As Richard Best (Director of the Joseph Rowntree Foundation at the time the standards were developed) said in the House of Lords during debate on the Bill:
"We know now, as our population ages, how inadequate standards of accessibility—steep steps, narrow doorways, cramped bathrooms, having no downstairs loo, and so on—have helped to create an A&E crisis. The false economy of skimping on accessible, disabled-friendly standards on day one can mean that, later, thousands of us have to remain in hospital when we could otherwise be discharged; readmissions multiply as we are returned to inaccessible properties; and premature moves into expensive residential care are necessary because our homes are inaccessible."
He also pointed out that new housing currently being built is to a lower space standard generally than in the rest of Europe and that, while the need for more and more new homes is indeed great, we should always bear in mind what Aneurin Bevan said when he was the post-war Housing Minister: “In one year’s time we will be judged on the number of homes we have achieved; in ten years’ time we will be judged on the quality of those homes”. Lower standards result in homes being less adaptable for changing needs, thus increasing costs and diminishing the quality of people’s lives.
The government has tried to claim that the Deregulation Bill is not a threat to Lifetime Homes standards. The Bill allows local authorities to adopt ‘optional standards’ in Building Regulations which are technically a better way to implement standards than, as currently, through planning controls. However, local authorities will be required to demonstrate that they have carried out a ‘rigorous test’ of the need for Lifetime Homes standards. It is the government’s view, expressed in the House of Lords debate and elsewhere, that these are not standards which should be generally applicable and that they are costly for developers and might make local housing developments unviable.
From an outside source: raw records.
(* ===== verification/Checkpoint.v ===== *)
(** * Checkpoints of a run ([src/src/icode/checkpoint.py])

    The progress mark of a run, how it is written (a temporary file, then
    [os.replace]) and read.  [save_crash_safe]: whatever the moment of a crash,
    the next [load] finds the old mark or the new one. *)

From S2P Require Import Prelude PyText PyVal Hashing Utf8 Json JsonParse StrictJson PrettyJson EventSchema.

Definition CHECKPOINT_NAME : pystr := u ".agent_checkpoint.json".
Definition CHECKPOINT_SCHEMA_VERSION : Z := 1.
Definition default_note : pystr := u "不保存模型正文；恢复时以事件链为准重新水合上下文".

(** The dataclass: a field holds what the file says. *)
Record LoopCheckpoint := mkCheckpoint {
  cp_ticket_id : pyval; cp_step : pyval; cp_attempt : pyval; cp_turn_index : pyval; cp_tool_calls : pyval; cp_history_digest : pyval;
  cp_pending_approvals : pyval; cp_stop_reason : pyval; cp_updated_at : pyval; cp_schema_version : pyval; cp_generator : pyval; cp_note : pyval
}.

(** [asdict], and [updated_at] now when it is empty. *)
Definition as_dict (now : pystr) (c : LoopCheckpoint) : dict := [
  (u "ticket_id", cp_ticket_id c); (u "step", cp_step c); (u "attempt", cp_attempt c); (u "turn_index", cp_turn_index c);
  (u "tool_calls", cp_tool_calls c); (u "history_digest", cp_history_digest c); (u "pending_approvals", cp_pending_approvals c);
  (u "stop_reason", cp_stop_reason c); (u "updated_at", if py_truth (cp_updated_at c) then cp_updated_at c else PyStr now);
  (u "schema_version", cp_schema_version c); (u "generator", cp_generator c); (u "note", cp_note c)].
(** Unknown fields are dropped, three fields must be there. *)
Definition from_dict (data : dict) : result LoopCheckpoint :=
  match dget (u "ticket_id") data, dget (u "step") data, dget (u "attempt") data with
  | Some ticket, Some step, Some attempt =>
    Ok (mkCheckpoint ticket step attempt (pget_or (u "turn_index") (PyInt 0) data) (pget_or (u "tool_calls") (PyInt 0) data)
          (pget_or (u "history_digest") (PyStr []) data) (pget_or (u "pending_approvals") (PyInt 0) data) (pget_or (u "stop_reason") (PyStr []) data)
          (pget_or (u "updated_at") (PyStr []) data) (pget_or (u "schema_version") (PyInt CHECKPOINT_SCHEMA_VERSION) data)
          (pget_or (u "generator") (PyDict []) data) (pget_or (u "note") (PyStr default_note) data))
  | _, _, _ => Err (TypeError "missing required positional argument")
  end.

(** ** Files *)
Inductive file_state := Missing | Unreadable | Content (bytes : list N).
Definition is_file (f : file_state) : bool := match f with Missing => false | _ => true end.
(** [path.read_text(encoding="utf-8")] *)
Definition read_text (f : file_state) : result pystr :=
  match f with Content bytes => decode_utf8 bytes | _ => Err OSError end.

(** Whose progress it marks. *)
Record Checkpointer := mkCheckpointer { ck_ticket_id : pystr; ck_step : pystr; ck_attempt : pystr }.

Section checkpoint.
Context `{FloatRepr}.
Definition history_digest (history : list pyval) : result pystr := sha256_text (PyList history).

(** What [save] makes, and the bytes it writes. *)
Definition save_state (k : Checkpointer) (version now : pystr) (turn_index tool_calls : Z) (history : list pyval) (pending_approvals : Z) (stop_reason : pystr)
  : result LoopCheckpoint :=
  digest ← history_digest history;
  Ok (mkCheckpoint (PyStr (ck_ticket_id k)) (PyStr (ck_step k)) (PyStr (ck_attempt k)) (PyInt turn_index) (PyInt tool_calls) (PyStr digest)
        (PyInt pending_approvals) (PyStr stop_reason) (PyStr now) (PyInt CHECKPOINT_SCHEMA_VERSION)
        (PyDict [(u "name", PyStr (u "icode-agent")); (u "version", PyStr version)]) (PyStr default_note)).
(** The checkpoint and its temporary file. *)
Record slot := mkSlot { sl_path : file_state; sl_tmp : file_state }.
(** The states a write goes through: the temporary file grows, then takes the
    place of the checkpoint. *)
Definition _atomic_write_json (s : slot) (data : dict) : result (list slot) :=
  bytes ← json_file data;
  Ok ((s :: ((λ n, mkSlot (sl_path s) (Content (take n bytes))) <$> seq 0 (S (length bytes)))) ++ [mkSlot (Content bytes) Missing]).
Definition save (k : Checkpointer) (version now : pystr) (turn_index tool_calls : Z) (history : list pyval) (pending_approvals : Z) (stop_reason : pystr)
  (s : slot) : result (LoopCheckpoint * list slot) :=
  state ← save_state k version now turn_index tool_calls history pending_approvals stop_reason;
  states ← _atomic_write_json s (as_dict now state);
  Ok (state, states).

Definition CheckpointError : exn := RuntimeError "CheckpointError".
Definition load (f : file_state) : result (option LoopCheckpoint) :=
  if negb (is_file f) then Ok None else
  match (text ← read_text f; loads plain_loads text) with
  | Err OSError | Err (JSONDecodeError _ _) => Err CheckpointError
  | Err e => Err e
  | Ok (PyDict data) => c ← from_dict data; Ok (Some c)
  | Ok _ => Err CheckpointError
  end.
(** [unlink], of a file that is there, may be denied: only a missing file is no
    error. *)
Definition clear (denied : option exn) (f : file_state) : result file_state :=
  match f, denied with
  | Missing, _ | _, None => Ok Missing
  | _, Some e => Err e
  end.
End checkpoint.

(** ** What is saved is loaded *)
(** Numbers that [json.dumps] writes and [json.loads] reads. *)
Definition plain_int (z : Z) : Prop := length (dec (Z.abs_N z)) ≤ 4300.
Lemma from_as_dict now c : cp_updated_at c = PyStr now → now ≠ [] → from_dict (as_dict now c) = Ok c.
Proof. intros Hu Hn. unfold as_dict. rewrite Hu. destruct now as [|x now]; [done|]. cbn [py_truth]. destruct c. cbn in Hu. subst. reflexivity. Qed.

Section saved.
Context `{FloatRepr} (k : Checkpointer) (version now : pystr) (turn_index tool_calls : Z) (history : list pyval) (pending_approvals : Z) (stop_reason : pystr).
Context (Hk : points (ck_ticket_id k) ∧ points (ck_step k) ∧ points (ck_attempt k)) (Hversion : points version) (Hnow : points now ∧ now ≠ []).
Context (Hturn : plain_int turn_index) (Hcalls : plain_int tool_calls) (Hpend : plain_int pending_approvals) (Hstop : points stop_reason).
Notation save := (save k version now turn_index tool_calls history pending_approvals stop_reason).

Lemma saved_text state : save_state k version now turn_index tool_calls history pending_approvals stop_reason = Ok state →
  json_plain (PyDict (as_dict now state)) = true ∧ unicode_value (PyDict (as_dict now state)) = true ∧ from_dict (as_dict now state) = Ok state.
Proof.
  unfold save_state. intros (digest & Hd & E)%bind_ok. apply Ok_inj in E as <-. destruct Hk as (K1 & K2 & K3), Hnow as [N1 N2].
  assert (Hdig : points digest).
  { unfold history_digest, sha256_text in Hd. apply bind_ok in Hd as (raw & _ & (bs & _ & E)%bind_ok). apply Ok_inj in E as <-. apply points_ascii.
    pose proof (sha256_hex_form bs) as Hx. apply full_cls_spec in Hx as (_ & _ & Hx). eapply Forall_impl; [exact Hx|]. intros c Hc.
    unfold is_hex_lower, is_digit, in_range, is_ascii in *. autorewrite with py in *. lia. }
  split_and!.
  - unfold as_dict. cbn [json_plain]. apply andb_true_iff. split; [apply bool_decide_eq_true, (bool_decide_unpack _); vm_compute; exact I|].
    apply forallb_Forall. cbn [cp_ticket_id cp_step cp_attempt cp_turn_index cp_tool_calls cp_history_digest cp_pending_approvals cp_stop_reason cp_updated_at cp_schema_version cp_generator cp_note].
    repeat (apply Forall_cons_2; [cbn [snd]; first [exact (leb_correct _ _ Hturn)|exact (leb_correct _ _ Hcalls)|exact (leb_correct _ _ Hpend)|reflexivity|by destruct now]|]). apply Forall_nil_2.
  - unfold as_dict. cbn [unicode_value]. apply forallb_Forall.
    cbn [cp_ticket_id cp_step cp_attempt cp_turn_index cp_tool_calls cp_history_digest cp_pending_approvals cp_stop_reason cp_updated_at cp_schema_version cp_generator cp_note].
    assert (Hs : ∀ n s, forallb is_code_point (u n) = true → points s → forallb is_code_point (u n) && unicode_value (PyStr s) = true).
    { intros n s Hn Hs. rewrite Hn. by apply forallb_Forall. }
    assert (Hgen : forallb is_code_point (u "generator") && unicode_value (PyDict [(u "name", PyStr (u "icode-agent")); (u "version", PyStr version)]) = true).
    { cbn [unicode_value forallb fst snd]. rewrite (proj2 (forallb_Forall _ version) Hversion). reflexivity. }
    assert (Htime : (if py_truth (PyStr now) then PyStr now else PyStr now) = PyStr now) by (by case_match). rewrite Htime.
    repeat (apply Forall_cons_2; [cbn [fst snd]; first [reflexivity|exact Hgen|apply Hs; [reflexivity|assumption]]|]). apply Forall_nil_2.
  - by apply from_as_dict.
Qed.

(** C27: At every moment of a save the checkpoint is the one before or the one saved,
    which is what [load] then finds; after the last step it is the one saved. *)
Theorem save_crash_safe s state states :
  save s = Ok (state, states) →
  Forall (λ t, load (sl_path t) = load (sl_path s) ∨ load (sl_path t) = Ok (Some state)) states ∧
  (λ t, load (sl_path t)) <$> last states = Some (Ok (Some state)) ∧ (λ t, sl_tmp t) <$> last states = Some Missing.
Proof.
  intros (st & Hst & (sts & Hw & E)%bind_ok)%bind_ok. apply Ok_inj in E. injection E as -> ->. destruct (saved_text _ Hst) as (Hp & Hu & Hf).
  destruct (json_file_text _ Hp Hu) as (text & Ht & Hd & Hload). unfold _atomic_write_json in Hw. rewrite Ht in Hw. apply Ok_inj in Hw as <-.
  assert (Hnew : load (Content (utf8_bytes text)) = Ok (Some state)).
  { unfold load. cbn [is_file negb read_text]. rewrite Hd. cbn [mbind result_bind]. rewrite Hload. cbn [mbind result_bind]. by rewrite Hf. }
  split; [|rewrite last_snoc; cbn [fmap option_fmap option_map sl_path sl_tmp]; by rewrite Hnew]. apply Forall_app. split; [|constructor; [by right|constructor]].
  constructor; [by left|]. apply Forall_fmap, Forall_forall. intros n _. by left.
Qed.
End saved.

#[local] Instance no_floats : FloatRepr := λ _, [].
Definition sample_checkpointer : Checkpointer := mkCheckpointer (u "20260102_工单") (u "coding") (u "attempt-1").
Definition sample_slot : slot := mkSlot (Content (u "not json")) Missing.
Definition sample_save : result (LoopCheckpoint * list slot) :=
  save sample_checkpointer (u "0.1") (u "2026-01-02T03:04:05+08:00") 3 7 [PyDict [(u "role", PyStr (u "user"))]] 1 [] sample_slot.
Lemma save_crash_safe_witness :
  ∃ state states, sample_save = Ok (state, states) ∧
    Forall (λ t, load (sl_path t) = load (Content (u "not json")) ∨ load (sl_path t) = Ok (Some state)) states ∧
    (λ t, load (sl_path t)) <$> last states = Some (Ok (Some state)).
Proof.
  assert (Hok : is_ok sample_save = true) by (vm_compute; reflexivity).
  destruct sample_save as [[state states]|e] eqn:E; [|discriminate]. exists state, states. split; [reflexivity|].
  destruct (save_crash_safe sample_checkpointer (u "0.1") (u "2026-01-02T03:04:05+08:00") 3 7 [PyDict [(u "role", PyStr (u "user"))]] 1 []
              ltac:(split_and!; by_compute) ltac:(by_compute) ltac:(split; [by_compute|discriminate]) ltac:(apply Nat.leb_le; reflexivity) ltac:(apply Nat.leb_le; reflexivity) ltac:(apply Nat.leb_le; reflexivity) ltac:(constructor)
              sample_slot state states E) as (H1 & H2 & _).
  split; [exact H1|exact H2].
Defined.
(* ===== verification/Sequential.v ===== *)
(** * Structured deliberation ([src/src/icode/sequential.py])

    [SequentialThinking]: a bounded number of short model calls, each building
    on the steps before, until the model wants no further one, the limit of the
    tier is met, the budget is spent or a call fails. *)

From S2P Require Import Prelude PyText PyVal Hashing Utf8 Json JsonParse Budget Tools.

Definition MIN_STEPS : list (pystr * nat) := [(u "L2", 3); (u "L3", 4)].
Definition MAX_STEPS : list (pystr * nat) := [(u "L2", 5); (u "L3", 8)].
Definition min_steps (tier : pystr) : nat := default 3 (dget tier MIN_STEPS).
Definition max_steps (tier : pystr) : nat := default 5 (dget tier MAX_STEPS).
Definition _SYSTEM : pystr :=
  u "你正在进行一次**结构化的分步推演**（sequential thinking）。" ++ [10%N] ++ u "规则：" ++ [10%N]
  ++ u "  1. 每次只推进**一步**，内容简短（不超过 120 字），聚焦一个明确结论或一个待验证问题；" ++ [10%N]
  ++ u "  2. 后续步骤必须建立在前面的结论之上，不得重复；" ++ [10%N] ++ u "  3. 已能收敛时，把 next_thought_needed 置为 false；" ++ [10%N]
  ++ u "  4. **只输出 JSON**，不要输出其它文字。" ++ [10%N]
  ++ u "格式：{" ++ [34%N] ++ u "step" ++ [34%N] ++ u ": " ++ [34%N] ++ u "<本步内容>" ++ [34%N] ++ u ", " ++ [34%N] ++ u "next_thought_needed" ++ [34%N] ++ u ": true|false}".

Record Deliberation := mkDeliberation {
  db_tier : pystr; db_steps : list pystr; db_converged : bool; db_truncated : bool; db_empty_responses : nat; db_error : pystr; db_budget_exceeded : bool
}.
Definition step_count (d : Deliberation) : nat := length (db_steps d).
Definition digest (d : Deliberation) : result pystr := bytes ← encode_utf8 (join [10%N] (db_steps d)); Ok (take 16 (sha256_hex bytes)).
Definition dec_nat (n : nat) : pystr := dec (N.of_nat n).
Definition summary (d : Deliberation) : pystr :=
  db_tier d ++ u " 推演 " ++ dec_nat (step_count d) ++ u " 步" ++ (if db_converged d then u "（已收敛）" else u "（到上限）")
  ++ (if db_empty_responses d =? 0 then [] else u "，其中 " ++ dec_nat (db_empty_responses d) ++ u " 次空响应")
  ++ match db_error d with [] => [] | e => u "，中断：" ++ e end.

(** ** The answer of the model *)
(** [re.search(r"\{.*\}", raw, re.S)]: from the first brace that opens to the
    last that closes. *)
Fixpoint from_char (c : N) (s : pystr) : pystr := match s with [] => [] | d :: t => if (d =? c)%N then s else from_char c t end.
Definition braces (raw : pystr) : option pystr :=
  match reverse (from_char 125 (reverse (from_char 123 raw))) with [] => None | m => Some m end.
Section parse.
Context `{PyRepr}.
Definition _parse (text : pystr) : result (pystr * bool) :=
  let raw := strip text in
  let plain := Ok (replace_char 10 32 (take 200 raw), true) in
  match braces raw with
  | None => plain
  | Some m =>
    match loads plain_loads m with
    | Ok (PyDict d) => Ok (strip (str_or [] (pget (u "step") d)), py_truth (pget_or (u "next_thought_needed") (PyBool true) d))
    | Ok _ => Err (AttributeError "get")
    | Err (JSONDecodeError _ _) | Err (TypeError _) | Err (ValueError _) => plain
    | Err e => Err e
    end
  end.
End parse.

Definition numbered_step (i : nat) (s : pystr) : pystr := u "  " ++ dec_nat (S i) ++ u ". " ++ s.
Definition _prompt (question : pystr) (history : list pystr) (index lo hi : nat) : pystr :=
  join [10%N]
    ([u "【推演目标】" ++ question; u "【进度】第 " ++ dec_nat index ++ u " 步（本等级最少 " ++ dec_nat lo ++ u " 步、最多 " ++ dec_nat hi ++ u " 步）"]
     ++ match history with
        | [] => [u "请给出第一步。"]
        | _ => u "【已完成步骤】" :: imap numbered_step history ++ [u "请在此基础上前进一步（不要重复上面的内容）。"]
        end).

(** ** The run *)
Section run.
Context {W : Type} `{PyRepr} `{ExnText}.
(** One call of the model on system and user message (whose content may be
    absent), and the usage it leaves. *)
Context (complete : pystr → pystr → Z → W → result (option pystr) * W) (last_usage : W → option Usage).

Definition over_budget (tracker : option BudgetTracker) : result bool :=
  match tracker with None => Ok false | Some t => v ← tracker_verdict t; Ok (v =s u "over_budget") end.
Definition charge (tracker : option BudgetTracker) (w : W) : option BudgetTracker :=
  match tracker, last_usage w with Some t, Some usage => Some (record t usage) | t, _ => t end.
Definition stopped (tier : pystr) (steps : list pystr) (error : pystr) : Deliberation := mkDeliberation tier steps false false 0 error false.
Definition out_of_budget (tier : pystr) (steps : list pystr) : Deliberation := mkDeliberation tier steps false false 0 (u "budget_exceeded") true.
Definition empty_answer : pystr := u "模型返回空内容（可能是 max_tokens 不足或未按 JSON 格式回复）".

(** How a run ends (or the exception it lets through), the tracker as the run
    leaves it, and the world. *)
Definition run_state : Type := result Deliberation * option BudgetTracker * W.
(** The [turns] of the loop that remain, from turn [index]. *)
Fixpoint run_from (turns index : nat) (question tier : pystr) (max_tokens : Z) (steps : list pystr) (tracker : option BudgetTracker) (w : W) : run_state :=
  let lo := min_steps tier in
  let hi := max_steps tier in
  match turns with
  | O => (Ok (mkDeliberation tier steps false true 0 [] false), tracker, w)
  | S turns =>
    match over_budget tracker with
    | Err e => (Err e, tracker, w)
    | Ok true => (Ok (out_of_budget tier steps), tracker, w)
    | Ok false =>
      match complete _SYSTEM (_prompt question steps index lo hi) max_tokens w with
      | (Err e, w) => (Ok (stopped tier steps (exn_name e ++ u ": " ++ exn_text e)), tracker, w)
      | (Ok content, w) =>
        let tracker := charge tracker w in
        match over_budget tracker with
        | Err e => (Err e, tracker, w)
        | Ok true => (Ok (out_of_budget tier steps), tracker, w)
        | Ok false =>
          match _parse (default [] content) with
          | Err e => (Err e, tracker, w)
          | Ok ([], _) => (Ok (mkDeliberation tier steps false false 1 empty_answer false), tracker, w)
          | Ok (step, more) =>
            let steps := steps ++ [step] in
            if (lo <=? index) && negb more then (Ok (mkDeliberation tier steps true false 0 [] false), tracker, w)
            else run_from turns (S index) question tier max_tokens steps tracker w
          end
        end
      end
    end
  end.
Definition run (question tier : pystr) (max_tokens : Z) (tracker : option BudgetTracker) (w : W) : run_state :=
  run_from (max_steps tier) 1 question tier max_tokens [] tracker w.
End run.

(** What one result of a run promises. *)
Definition ends_well (tier : pystr) (d : Deliberation) : Prop :=
  (db_converged d = true ∧ db_truncated d = false ∧ db_error d = [] ∧ min_steps tier ≤ step_count d)
  ∨ (db_converged d = false ∧ db_truncated d = true ∧ db_error d = [] ∧ step_count d = max_steps tier)
  ∨ (db_converged d = false ∧ db_truncated d = false ∧ db_error d ≠ [] ∧ step_count d < max_steps tier).
Record honest (tier : pystr) (d : Deliberation) : Prop := {
  honest_steps : Forall (λ s, s ≠ []) (db_steps d);
  honest_bound : step_count d ≤ max_steps tier;
  honest_end : ends_well tier d;
  honest_budget : db_budget_exceeded d = true → db_error d = u "budget_exceeded";
  honest_empty : db_empty_responses d = 0 ∨ db_empty_responses d = 1 ∧ db_error d = empty_answer
}.

#[local] Arguments max_steps : simpl never.
#[local] Arguments min_steps : simpl never.
(** The five ways out of the loop are honest. *)
Lemma honest_stop tier steps empty error exceeded :
  Forall (λ s, s ≠ []) steps → length steps < max_steps tier → error ≠ [] →
  (exceeded = true → error = u "budget_exceeded") → (empty = 0 ∨ empty = 1 ∧ error = empty_answer) →
  honest tier (mkDeliberation tier steps false false empty error exceeded).
Proof. intros Hs Hl He Hx Hm. split; unfold ends_well, step_count; cbn; [done|lia|by do 2 right|done|done]. Qed.
Lemma honest_full tier steps : Forall (λ s, s ≠ []) steps → length steps = max_steps tier → honest tier (mkDeliberation tier steps false true 0 [] false).
Proof. intros Hs Hl. split; unfold ends_well, step_count; cbn; [done|lia|right; left; auto|discriminate|auto]. Qed.
Lemma honest_converged tier steps :
  Forall (λ s, s ≠ []) steps → length steps ≤ max_steps tier → min_steps tier ≤ length steps → honest tier (mkDeliberation tier steps true false 0 [] false).
Proof. intros Hs Hl Hm. split; unfold ends_well, step_count; cbn; [done|lia|left; auto|discriminate|auto]. Qed.

Section spec.
Context {W : Type} `{PyRepr} `{ExnText}.
Context (complete : pystr → pystr → Z → W → result (option pystr) * W) (last_usage : W → option Usage) (calls : W → nat).
Hypothesis one_call : ∀ system user n w, calls (complete system user n w).2 = S (calls w).

(** A loop that has [turns] left has taken one step for every turn before: it
    ends as [honest] says, and calls the model at least once for each further
    step and at most once more. *)
Lemma run_from_honest question tier n : ∀ turns index steps tracker w d tracker' w',
  run_from complete last_usage turns index question tier n steps tracker w = (Ok d, tracker', w') →
  index = S (length steps) → length steps + turns = max_steps tier → Forall (λ s, s ≠ []) steps →
  honest tier d ∧ step_count d + calls w ≤ calls w' + length steps ∧ calls w' + length steps ≤ S (step_count d + calls w) ∧ calls w' ≤ calls w + turns.
Proof.
  induction turns as [|turns IH]; intros index steps tracker w d tracker' w'; cbn [run_from]; intros Hrun Hindex Hturns Hsteps.
  { injection Hrun as <- _ <-. split; [apply honest_full; [done|lia]|cbn; unfold step_count; cbn; lia]. }
  destruct (over_budget tracker) as [[]|] eqn:E1; [|clear E1|discriminate].
  { injection Hrun as <- _ <-. split; [apply honest_stop; [done|lia|discriminate|reflexivity|by left]|unfold step_count; cbn; lia]. }
  pose proof (one_call _SYSTEM (_prompt question steps index (min_steps tier) (max_steps tier)) n w) as Hcall.
  destruct (complete _ _ _ _) as [[content|e] w1]; cbn in Hcall.
  2:{ injection Hrun as <- _ <-. split; [apply honest_stop; [done|lia|by destruct (exn_name e)|discriminate|by left]|unfold step_count; cbn; lia]. }
  cbn zeta in Hrun. destruct (over_budget (charge _ _ _)) as [[]|] eqn:E1; [|clear E1|discriminate].
  { injection Hrun as <- _ <-. split; [apply honest_stop; [done|lia|discriminate|reflexivity|by left]|unfold step_count; cbn; lia]. }
  destruct (_parse _) as [[[|c step] more]|] eqn:Eparse; [|clear Eparse|discriminate].
  { injection Hrun as <- _ <-. split; [apply honest_stop; [done|lia|discriminate|discriminate|right; split; reflexivity]|unfold step_count; cbn; lia]. }
  assert (Forall (λ s : pystr, s ≠ []) (steps ++ [c :: step])) as Hsteps' by (apply Forall_app; auto).
  assert (length (steps ++ [c :: step]) = S (length steps)) as Hlen by (rewrite length_app; cbn; lia).
  destruct ((min_steps tier <=? index) && negb more) eqn:Elo; cbv zeta beta in Hrun; rewrite ?Elo in Hrun.
  { apply andb_true_iff in Elo as [Elo _]. injection Hrun as <- _ <-. apply Nat.leb_le in Elo. split; [apply honest_converged; [done|lia..]|unfold step_count; cbn; lia]. }
  destruct (IH _ _ _ _ _ _ _ Hrun) as (?&?&?&?); [lia..|done|split; [done|lia]].
Qed.

(** C36: A deliberation is bounded and says how it ended.  Whatever the model
    answers, a run that returns has at most [MAX_STEPS] steps, none of them
    empty, and is exactly one of: converged, with at least [MIN_STEPS] steps;
    truncated, with [MAX_STEPS]; or stopped by the error it names, with fewer.
    It called the model once for each step and at most once more, and never
    more than [MAX_STEPS] times; with the budget spent at the start it did not
    call it at all. *)
Theorem deliberation_spec question tier n tracker w d tracker' w' :
  run complete last_usage question tier n tracker w = (Ok d, tracker', w') →
  honest tier d
  ∧ step_count d + calls w ≤ calls w' ≤ S (step_count d + calls w)
  ∧ calls w' ≤ max_steps tier + calls w
  ∧ (over_budget tracker = Ok true → d = out_of_budget tier [] ∧ tracker' = tracker ∧ w' = w).
Proof.
  intros Hrun. destruct (run_from_honest _ _ _ _ _ _ _ _ _ _ _ Hrun) as (?&?&?&?); [done|done|constructor|].
  split_and!; [done|cbn in *; lia..|]. intros Hover. unfold run in Hrun.
  destruct (max_steps tier) eqn:Emax; [|cbn in Hrun; rewrite Hover in Hrun; by injection Hrun as <- <- <-].
  exfalso. revert Emax. unfold max_steps, MAX_STEPS. cbn [dget]. by repeat case_match.
Qed.
End spec.

(** Step "a", then "b", then "c", never asking for another: the model is
    called three times, the minimum of L2. *)
Module SequentialSample.
#[export] Instance names : ExnText := {| exn_name _ := u "Exception"; exn_text _ := [] |}.
#[export] Instance repr : PyRepr := λ _, [].
Definition answer (n : nat) : pystr :=
  u "{" ++ [34%N] ++ u "step" ++ [34%N] ++ u ": " ++ [34%N; 97 + N.of_nat n; 34]%N ++ u ", " ++ [34%N] ++ u "next_thought_needed" ++ [34%N] ++ u ": false}".
Definition model (_ _ : pystr) (_ : Z) (n : nat) : result (option pystr) * nat := (Ok (Some (answer n)), S n).
Definition outcome : Deliberation := mkDeliberation (u "L2") [u "a"; u "b"; u "c"] true false 0 [] false.
End SequentialSample.
Import SequentialSample.

Lemma deliberation_spec_witness :
  run model (λ _, None) (u "q") (u "L2") 3000 None 0 = (Ok outcome, None, 3) ∧ honest (u "L2") outcome.
Proof.
  assert (run model (λ _, None) (u "q") (u "L2") 3000 None 0 = (Ok outcome, None, 3)) as E by (vm_compute; reflexivity).
  split; [exact E|]. exact (proj1 (deliberation_spec model (λ _, None) (λ n, n) (λ _ _ _ _, eq_refl) _ _ _ _ _ _ _ _ E)).
Defined.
Lifetimes Homes Standards are a way of ‘mainstreaming’ an issue which affects most households at some point in their lives but which current dominant ideology wants to treat as a minority ‘special needs’ issue. From the Coalition government’s point of view the standards are seen as ‘optional extras’ rather than as something to be achieved for the benefit of society generally. This is just one example of the retreat from progress made in the recent past. Sometimes this retreat is subtle and nuanced as it is here. Everyone agrees Lifetime Homes standards are a ‘good thing’ but confining their advantage to a particular group undermines their value as a general social good, from which we will all benefit.
Political ideology driving the reduction in the role and responsibility of the state is responsible for this move away from a universalist approach. Disability and old age are mainstream issues. We should not be talking about the ‘special needs’ of ‘vulnerable’ people but about what we want for ourselves when we grow old, if we acquire an impairment and/or long-term health condition, or have a child who is disabled. I don’t know anyone who isn’t affected in some way (either personally or through friends or family) by the needs associated with impairment, illness or old age. It’s about time government and developers alike recognised this.
(1) Jenny Morris, 1990: Our Homes, Our Rights, Shelter
(2) Linda Laurie, 1991: Building Our Lives: Housing, independent living and disabled people, Shelter.